→ **DATA TO USE**:
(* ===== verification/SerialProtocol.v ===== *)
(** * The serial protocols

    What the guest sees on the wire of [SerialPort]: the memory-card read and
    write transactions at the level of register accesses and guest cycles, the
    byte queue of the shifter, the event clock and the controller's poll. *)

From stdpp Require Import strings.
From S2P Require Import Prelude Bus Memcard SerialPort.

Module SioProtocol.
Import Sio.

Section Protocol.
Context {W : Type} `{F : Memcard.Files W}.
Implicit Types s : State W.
* * *
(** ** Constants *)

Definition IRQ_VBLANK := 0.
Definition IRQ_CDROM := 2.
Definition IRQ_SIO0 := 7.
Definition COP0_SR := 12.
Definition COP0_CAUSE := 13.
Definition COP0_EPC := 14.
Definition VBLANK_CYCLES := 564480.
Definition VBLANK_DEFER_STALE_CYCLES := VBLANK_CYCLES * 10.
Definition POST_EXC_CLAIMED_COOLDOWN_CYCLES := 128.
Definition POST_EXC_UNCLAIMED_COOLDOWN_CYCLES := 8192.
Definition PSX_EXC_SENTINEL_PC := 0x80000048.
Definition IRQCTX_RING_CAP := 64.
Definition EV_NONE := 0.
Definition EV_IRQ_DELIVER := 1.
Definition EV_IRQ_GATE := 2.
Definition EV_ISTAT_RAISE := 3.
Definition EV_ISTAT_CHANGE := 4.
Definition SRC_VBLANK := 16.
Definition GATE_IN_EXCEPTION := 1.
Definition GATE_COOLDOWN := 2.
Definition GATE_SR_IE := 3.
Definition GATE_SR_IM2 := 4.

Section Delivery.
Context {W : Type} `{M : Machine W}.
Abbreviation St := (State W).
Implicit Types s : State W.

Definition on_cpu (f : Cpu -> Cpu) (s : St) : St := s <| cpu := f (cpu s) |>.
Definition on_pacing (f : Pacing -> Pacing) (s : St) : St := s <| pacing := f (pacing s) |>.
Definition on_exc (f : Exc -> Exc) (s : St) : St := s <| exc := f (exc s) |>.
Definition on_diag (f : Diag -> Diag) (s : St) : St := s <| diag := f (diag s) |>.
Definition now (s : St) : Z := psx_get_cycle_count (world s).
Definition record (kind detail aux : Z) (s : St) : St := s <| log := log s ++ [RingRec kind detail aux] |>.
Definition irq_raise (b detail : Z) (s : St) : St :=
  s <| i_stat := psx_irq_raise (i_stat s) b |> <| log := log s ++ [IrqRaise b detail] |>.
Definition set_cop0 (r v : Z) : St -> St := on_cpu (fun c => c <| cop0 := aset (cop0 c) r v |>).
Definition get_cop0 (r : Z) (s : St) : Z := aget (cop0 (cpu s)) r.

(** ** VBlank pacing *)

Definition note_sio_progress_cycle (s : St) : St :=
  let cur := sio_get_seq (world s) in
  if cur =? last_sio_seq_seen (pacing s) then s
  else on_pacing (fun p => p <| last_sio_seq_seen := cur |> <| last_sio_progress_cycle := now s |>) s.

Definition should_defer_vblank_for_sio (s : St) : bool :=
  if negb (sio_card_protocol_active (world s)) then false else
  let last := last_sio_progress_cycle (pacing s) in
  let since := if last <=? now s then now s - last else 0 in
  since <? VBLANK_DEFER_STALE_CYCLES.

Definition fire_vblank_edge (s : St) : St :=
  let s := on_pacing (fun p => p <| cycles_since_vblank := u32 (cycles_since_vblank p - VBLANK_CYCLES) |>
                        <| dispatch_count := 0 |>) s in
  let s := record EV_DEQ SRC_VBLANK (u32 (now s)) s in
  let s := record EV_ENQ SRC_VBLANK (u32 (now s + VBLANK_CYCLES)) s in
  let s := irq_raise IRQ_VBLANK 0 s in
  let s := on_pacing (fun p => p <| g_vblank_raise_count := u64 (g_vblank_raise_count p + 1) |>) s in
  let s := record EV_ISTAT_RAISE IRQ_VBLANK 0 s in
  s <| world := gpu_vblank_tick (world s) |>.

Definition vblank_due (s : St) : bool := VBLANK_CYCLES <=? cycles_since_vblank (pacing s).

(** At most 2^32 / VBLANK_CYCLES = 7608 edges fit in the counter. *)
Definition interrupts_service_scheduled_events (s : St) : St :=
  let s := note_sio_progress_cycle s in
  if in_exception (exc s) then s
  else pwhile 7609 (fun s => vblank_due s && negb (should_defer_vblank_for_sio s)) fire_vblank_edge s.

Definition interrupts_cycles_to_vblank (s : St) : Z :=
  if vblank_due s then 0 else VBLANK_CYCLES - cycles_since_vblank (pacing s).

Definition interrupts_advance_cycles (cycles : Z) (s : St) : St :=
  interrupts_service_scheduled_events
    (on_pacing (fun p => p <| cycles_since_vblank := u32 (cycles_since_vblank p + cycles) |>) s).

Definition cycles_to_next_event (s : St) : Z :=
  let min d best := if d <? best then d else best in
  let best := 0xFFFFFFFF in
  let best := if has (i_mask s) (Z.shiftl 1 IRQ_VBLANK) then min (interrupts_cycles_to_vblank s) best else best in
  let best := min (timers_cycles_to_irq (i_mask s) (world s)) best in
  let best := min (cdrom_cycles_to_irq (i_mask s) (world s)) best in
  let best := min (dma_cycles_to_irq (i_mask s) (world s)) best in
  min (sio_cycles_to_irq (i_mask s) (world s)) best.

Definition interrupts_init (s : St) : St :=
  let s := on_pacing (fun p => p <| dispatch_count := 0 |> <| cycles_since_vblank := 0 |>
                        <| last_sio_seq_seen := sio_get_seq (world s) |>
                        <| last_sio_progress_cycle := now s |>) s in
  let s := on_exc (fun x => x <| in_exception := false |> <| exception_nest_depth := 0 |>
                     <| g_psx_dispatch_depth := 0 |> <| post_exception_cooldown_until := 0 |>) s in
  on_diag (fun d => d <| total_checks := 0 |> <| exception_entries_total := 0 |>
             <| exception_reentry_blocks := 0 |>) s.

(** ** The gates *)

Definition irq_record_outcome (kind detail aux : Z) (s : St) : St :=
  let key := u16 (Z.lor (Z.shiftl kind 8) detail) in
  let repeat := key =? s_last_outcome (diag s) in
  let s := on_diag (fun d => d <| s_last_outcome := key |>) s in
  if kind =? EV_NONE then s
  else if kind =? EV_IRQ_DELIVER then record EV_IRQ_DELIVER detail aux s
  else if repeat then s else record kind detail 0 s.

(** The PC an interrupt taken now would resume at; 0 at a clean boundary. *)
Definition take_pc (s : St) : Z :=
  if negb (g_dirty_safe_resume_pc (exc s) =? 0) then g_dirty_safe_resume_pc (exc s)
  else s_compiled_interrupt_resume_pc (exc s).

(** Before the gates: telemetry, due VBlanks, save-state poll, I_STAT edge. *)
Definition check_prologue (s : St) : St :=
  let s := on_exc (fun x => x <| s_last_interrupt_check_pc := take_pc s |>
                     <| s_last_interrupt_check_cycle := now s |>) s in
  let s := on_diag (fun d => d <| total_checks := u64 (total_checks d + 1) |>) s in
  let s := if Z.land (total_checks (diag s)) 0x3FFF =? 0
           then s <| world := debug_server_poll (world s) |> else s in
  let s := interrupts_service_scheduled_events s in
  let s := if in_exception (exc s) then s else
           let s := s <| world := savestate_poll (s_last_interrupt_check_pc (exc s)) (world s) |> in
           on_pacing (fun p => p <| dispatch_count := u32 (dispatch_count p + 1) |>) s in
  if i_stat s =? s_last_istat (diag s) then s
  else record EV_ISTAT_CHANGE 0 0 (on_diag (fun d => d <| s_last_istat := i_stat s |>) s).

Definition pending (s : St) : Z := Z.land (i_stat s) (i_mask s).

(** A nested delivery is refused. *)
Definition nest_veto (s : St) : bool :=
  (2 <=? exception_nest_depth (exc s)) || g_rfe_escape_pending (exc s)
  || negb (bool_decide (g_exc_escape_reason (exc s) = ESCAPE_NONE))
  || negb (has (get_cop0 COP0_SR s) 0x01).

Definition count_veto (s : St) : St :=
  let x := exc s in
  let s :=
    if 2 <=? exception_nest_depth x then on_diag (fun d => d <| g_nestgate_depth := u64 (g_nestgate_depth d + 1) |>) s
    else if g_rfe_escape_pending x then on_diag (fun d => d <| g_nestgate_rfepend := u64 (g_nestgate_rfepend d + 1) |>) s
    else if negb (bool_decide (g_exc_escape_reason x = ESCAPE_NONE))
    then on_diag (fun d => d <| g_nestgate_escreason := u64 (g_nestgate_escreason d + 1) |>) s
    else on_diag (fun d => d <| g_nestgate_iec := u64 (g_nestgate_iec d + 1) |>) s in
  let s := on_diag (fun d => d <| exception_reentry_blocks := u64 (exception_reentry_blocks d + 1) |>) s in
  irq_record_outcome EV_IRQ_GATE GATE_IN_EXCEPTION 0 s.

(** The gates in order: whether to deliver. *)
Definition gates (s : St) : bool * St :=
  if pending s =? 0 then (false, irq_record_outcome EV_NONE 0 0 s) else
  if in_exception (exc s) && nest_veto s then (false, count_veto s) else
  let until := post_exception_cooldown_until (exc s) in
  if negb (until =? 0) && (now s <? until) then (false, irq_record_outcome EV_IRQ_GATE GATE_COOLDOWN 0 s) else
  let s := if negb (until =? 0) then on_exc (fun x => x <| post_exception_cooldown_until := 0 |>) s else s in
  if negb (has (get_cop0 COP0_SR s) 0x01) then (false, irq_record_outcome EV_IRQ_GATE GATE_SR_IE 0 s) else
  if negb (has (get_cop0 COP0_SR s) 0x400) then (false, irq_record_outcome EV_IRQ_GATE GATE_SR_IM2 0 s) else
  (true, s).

→ **TASK OBJECTIVE**: Everything from the line containing "<| last_sio_progress_cycle := now s |>) s in" through the line containing "let key := u16" in the material above should be retyped exactly, both ends included, and nothing more.

→ **SOLUTION**:
                        <| last_sio_progress_cycle := now s |>) s in
  let s := on_exc (fun x => x <| in_exception := false |> <| exception_nest_depth := 0 |>
                     <| g_psx_dispatch_depth := 0 |> <| post_exception_cooldown_until := 0 |>) s in
  on_diag (fun d => d <| total_checks := 0 |> <| exception_entries_total := 0 |>
             <| exception_reentry_blocks := 0 |>) s.

(** ** The gates *)

Definition irq_record_outcome (kind detail aux : Z) (s : St) : St :=
  let key := u16 (Z.lor (Z.shiftl kind 8) detail) in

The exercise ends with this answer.